- _DATA_:

Lemma handler_with_writes
      (api : nat -> string -> string + value)
      (store_fails : nat -> option string) (fresh_id : nat -> string)
      (init_fails : option string) (max : Z) (ts : list task) :
  preserves (written (fun code => exists t, In t ts /\ code = compCode (endpoint t)))
            (handler_with api store_fails fresh_id init_fails max ts).
Proof.
  apply handler_with_keeps_for;
    try exact (written_refl _); try exact (written_trans _);
    lazymatch goal with
    | |- forall t, In t ts -> _ =>
        intros t Ht; apply run_task_writes; exists t; split; [exact Ht | reflexivity]
    | |- _ =>
        unfold preserves; intros; unfold axios_get;
        repeat match goal with
          | |- context [match ?x with _ => _ end] => destruct x
          end;
        apply written_same; reflexivity
    end.
Qed.

(** Every document an invocation adds was written for one of its tasks:
    it has exactly the attributes of its kind, in the order of the
    object literal, and its competition code ([code] for a Competition)
    is the third segment of the endpoint of a task of the list, never a
    value of the payload.  For the handler as shipped the code is [PL],
    [CL] or [EC]. *)
Theorem documents_carry_the_code_of_a_task
        (api : nat -> string -> string + value)
        (store_fails : nat -> option string) (fresh_id : nat -> string)
        (init_fails : option string) (max : Z) (ts : list task) (s : state) :
  (let s' := snd (handler_with api store_fails fresh_id init_fails max ts s) in
   (exists nc,
       competitions s' = competitions s ++ nc
       /\ Forall (fun d => map fst (doc_body d) = ["code"; "name"; "area_name"]
                           /\ exists t, In t ts
                                        /\ field "code" d = compCode (endpoint t)) nc)
   /\ (exists ns,
          standings s' = standings s ++ ns
          /\ Forall (fun d => map fst (doc_body d)
                              = ["competition_code"; "position"; "team_name";
                                 "points"; "played_games"]
                              /\ exists t, In t ts
                                           /\ field "competition_code" d
                                              = compCode (endpoint t)) ns)
   /\ (exists nm,
          matches s' = matches s ++ nm
          /\ Forall (fun d => map fst (doc_body d)
                              = ["$id"; "match_id"; "competition_code";
                                 "home_team_name"; "away_team_name"; "score_home";
                                 "score_away"; "status"; "utc_date"]
                              /\ exists t, In t ts
                                           /\ field "competition_code" d
                                              = compCode (endpoint t)) nm))
  /\ (forall t, In t tasks ->
                In (compCode (endpoint t)) [VStr "PL"; VStr "CL"; VStr "EC"]).
Proof.
  split.
  - destruct (handler_with_writes api store_fails fresh_id init_fails max ts s)
      as ((nc & Hc & Fc) & (ns & Hs & Fs) & (nm & Hm & Fm)).
    repeat split.
    + exists nc. split; [exact Hc | ].
      eapply Forall_impl; [ | exact Fc].
      intros d (code & (t & Ht & ->) & _ & Hkeys & Hcode). split; [exact Hkeys | ].
      exists t. split; assumption.
    + exists ns. split; [exact Hs | ].
      eapply Forall_impl; [ | exact Fs].
      intros d (code & (t & Ht & ->) & _ & Hkeys & Hcode). split; [exact Hkeys | ].
      exists t. split; assumption.
    + exists nm. split; [exact Hm | ].
      eapply Forall_impl; [ | exact Fm].
      intros d (code & (t & Ht & ->) & _ & Hkeys & Hcode & _). split; [exact Hkeys | ].
      exists t. split; assumption.
  - intros t Ht. simpl in Ht.
    repeat (destruct Ht as [<-|Ht]; [vm_compute; tauto | ]). destruct Ht.
Qed.
(** ** Values, exceptions and results *)

(** The values a class attribute or a variable may hold.  The operations
    modelled here store and return values and never inspect them. *)
Inductive value :=
  | VNone
  | VInt (z : Z)
  | VFloat (m e : Z)   (* the decimal literal m * 10^e *)
  | VStr (s : str)
  | VObj (a : N).      (* any other object, by identity *)

Inductive exn :=
  | AttributeError (name : str)   (* no attribute of that name *)
  | KeyError (key : N)            (* no entry for that class in the cache *)
  | NameError (ref : N)           (* the class expression denotes no class *)
  | ValueError (msg : str)
  | RuntimeError (msg : str)
  | ModuleNotFoundError (name : str).

Inductive res (A : Type) :=
  | Ok (a : A)
  | Raise (e : exn).
Arguments Ok {A} a.
Arguments Raise {A} e.

Global Instance value_eq_dec : EqDecision value.
Proof. solve_decision. Defined.

(** ** Classes

    A class is known by its identity.  [cls_mro] is the method resolution
    order that [type.__new__] computed from the bases, without the class
    itself and without [object]; [cls_dict] is the class [__dict__]. *)
Inductive metaclass := MetaType | MetaConstClass.

Record pyclass := PyClass {
  cls_name : str;
  cls_meta : metaclass;
  cls_mro : list N;
  cls_dict : gmap str value
}.

(** The classes alive and [ConstClassMeta._class_constant_cache], the
    dictionary from a class to the set of its constant names. *)
Record pystate := PyState {
  classes : gmap N pyclass;
  _class_constant_cache : gmap N (gset str)
}.

Definition initial : pystate := PyState ∅ ∅.

Definition class_dict (st : pystate) (c : N) : gmap str value :=
  match classes st !! c with
  | Some k => cls_dict k
  | None => ∅
  end.

Definition mro (st : pystate) (c : N) : list N :=
  c :: match classes st !! c with
       | Some k => cls_mro k
       | None => []
       end.

(** The attribute names of [object]. *)
Definition object_dir : list str :=
  pystr <$> ["__class__"; "__delattr__"; "__dir__"; "__doc__"; "__eq__";
    "__format__"; "__ge__"; "__getattribute__"; "__getstate__"; "__gt__";
    "__hash__"; "__init__"; "__init_subclass__"; "__le__"; "__lt__";
    "__ne__"; "__new__"; "__reduce__"; "__reduce_ex__"; "__repr__";
    "__setattr__"; "__sizeof__"; "__str__"; "__subclasshook__"]%string.

(** [dir(cls)]: the names in the dictionaries of the class and of all its
    ancestors.  Python returns them as a sorted list; the one caller only
    collects them into a set. *)
Definition dir (st : pystate) (c : N) : gset str :=
  ⋃ ((λ b, dom (class_dict st b)) <$> mro st c) ∪ list_to_set object_dir.

(** The search of a name along the method resolution order. *)
Fixpoint lookup_along (st : pystate) (cs : list N) (name : str)
    : option value :=
  match cs with
  | [] => None
  | b :: rest =>
      match class_dict st b !! name with
      | Some v => Some v
      | None => lookup_along st rest name
      end
  end.
Lemma parse_fixed2_string (n : Z) :
  0 <= n -> parse_unsigned_cents (fixed2_string n) = Some n.
Proof.
  intros Hn. unfold parse_unsigned_cents, fixed2_string.
  assert (0 <= n mod 100 < 100) as H100 by (apply Z.mod_pos_bound; lia).
  assert (0 <= n mod 10 < 10) as H10 by (apply Z.mod_pos_bound; lia).
  assert (0 <= n mod 100 / 10 < 10) as Hd1.
  { split; [apply Z.div_pos; lia|apply Z.div_lt_upper_bound; lia]. }
  change ("." ++ ?t) with (String dot t).
  rewrite split_app_sep
    by (apply all_digits_free; [reflexivity|apply all_digits_digits]).
  rewrite split_free.
  2:{ apply all_digits_free; [reflexivity|]. cbn [all_digits].
      now rewrite !is_digit_digit. }
  rewrite parse_digits_digits by (apply Z.div_pos; lia).
  rewrite !is_digit_digit, !digit_val_digit by assumption.
  cbn [andb]. f_equal.
  pose proof (Z.div_mod n 100). pose proof (Z.div_mod (n mod 100) 10).
  assert ((n mod 100) mod 10 = n mod 10) as Hmm.
  { change 100 with (10 * 10).
    rewrite Z.rem_mul_r by lia.
    rewrite (Z.mul_comm 10), Z.mod_add by lia.
    apply Z.mod_mod; lia. }
  lia.
Qed.

Lemma fixed2_string_head (n : Z) :
  exists a r, fixed2_string n = String a r /\ Ascii.eqb a minus = false.
Proof.
  unfold fixed2_string.
  pose proof (digits_not_empty (n / 100)) as Hne.
  pose proof (all_digits_digits (n / 100)) as Hall.
  destruct (digits (n / 100)) as [|a r]; [congruence|].
  cbn [all_digits] in Hall. apply andb_prop in Hall as [Ha _].
  exists a. eexists. split; [reflexivity|].
  now apply (is_digit_not a minus).
Qed.

Lemma round_hundredths_nonneg (m : positive) (e : Z) :
  0 <= round_hundredths m e.
Proof.
  unfold round_hundredths. pose proof (Pos2Z.is_pos m) as Hm.
  destruct (Z.leb_spec 0 e) as [He|He].
  - assert (0 <= 2 ^ e) by (apply Z.pow_nonneg; lia).
    apply Z.mul_nonneg_nonneg; lia.
  - assert (0 < 2 ^ (- e)) by (apply Z.pow_pos_nonneg; lia).
    apply Z.div_pos; lia.
Qed.

Lemma round_hundredths_nearest (m : positive) (e : Z) :
  nearest_hundredth m e (round_hundredths m e).
Proof.
  unfold nearest_hundredth, round_hundredths.
  destruct (Z.leb_spec 0 e) as [He|He]; [reflexivity|].
  assert (0 < 2 ^ (- e)) as Hpow by (apply Z.pow_pos_nonneg; lia).
  set (d := 2 ^ (- e)) in *.
  pose proof (Z.div_mod (200 * Z.pos m + d) (2 * d)) as Hdiv.
  pose proof (Z.mod_pos_bound (200 * Z.pos m + d) (2 * d)) as Hmod.
  nia.
Qed.
Lemma rp_useEffect_ok (p : Props) (h : Host) (s : RenderProp.State) :
  has_MediaRecorder h = true →
  screen p && negb (has_getDisplayMedia h) = false →
  result (RenderProp.useEffect p h) s = None
  ∧ exec (RenderProp.useEffect p h) s
    = match RenderProp.mediaStream s with
      | Some _ => s
      | None => exec (RenderProp.getMediaStream p h) s
      end
  ∧ effects (RenderProp.useEffect p h) s
    = effects (RenderProp.checkConstraints h (audio p)) s
      ++ effects (RenderProp.checkConstraints h (video p)) s
      ++ match requestedMimeType p with
         | Some m => if isTypeSupported h m then []
                     else [EvConsoleError mimeMessage]
         | None => []
         end
      ++ match RenderProp.mediaStream s with
         | Some _ => []
         | None => effects (RenderProp.getMediaStream p h) s
         end.
Proof.
  intros Hrec Hscreen. unfold RenderProp.useEffect. rewrite Hrec, Hscreen; simpl.
  repeat (rewrite result_bind || rewrite exec_bind || rewrite effects_bind).
  destruct (rp_checkConstraints_spec h (audio p) s) as (Ha & _ & _).
  rewrite !Ha.
  destruct (rp_checkConstraints_spec h (video p) s) as (Hv & _ & _).
  rewrite !Hv.
  set (mime := match requestedMimeType p with
               | Some m => if isTypeSupported h m then mret tt
                           else emit (EvConsoleError mimeMessage)
               | None => mret tt
               end : RenderProp.Action unit).
  assert (exec mime s = s
          ∧ effects mime s
            = match requestedMimeType p with
              | Some m => if isTypeSupported h m then []
                          else [EvConsoleError mimeMessage]
              | None => []
              end) as [Hm ->].
  { subst mime. destruct (requestedMimeType p) as [m |]; [| done].
    by destruct (isTypeSupported h m). }
  rewrite ?Hm. change (exec get s) with s. change (result get s) with s.
  change (effects get s) with (@nil (Event RenderProp.StatusMessages)).
  change (effects (mret None) ?x) with (@nil (Event RenderProp.StatusMessages)).
  change (exec (mret None) ?x) with x.
  destruct (RenderProp.mediaStream s); rewrite ?app_nil_r; done.
Qed.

- _TASK DESCRIPTION_:
Write down again, exactly as given, only the lines above that fall from the line with "it has exactly" to the line with "is the third", inclusive.

- _RESPONSE_:
    it has exactly the attributes of its kind, in the order of the
    object literal, and its competition code ([code] for a Competition)
    is the third segment of the endpoint of a task of the list, never a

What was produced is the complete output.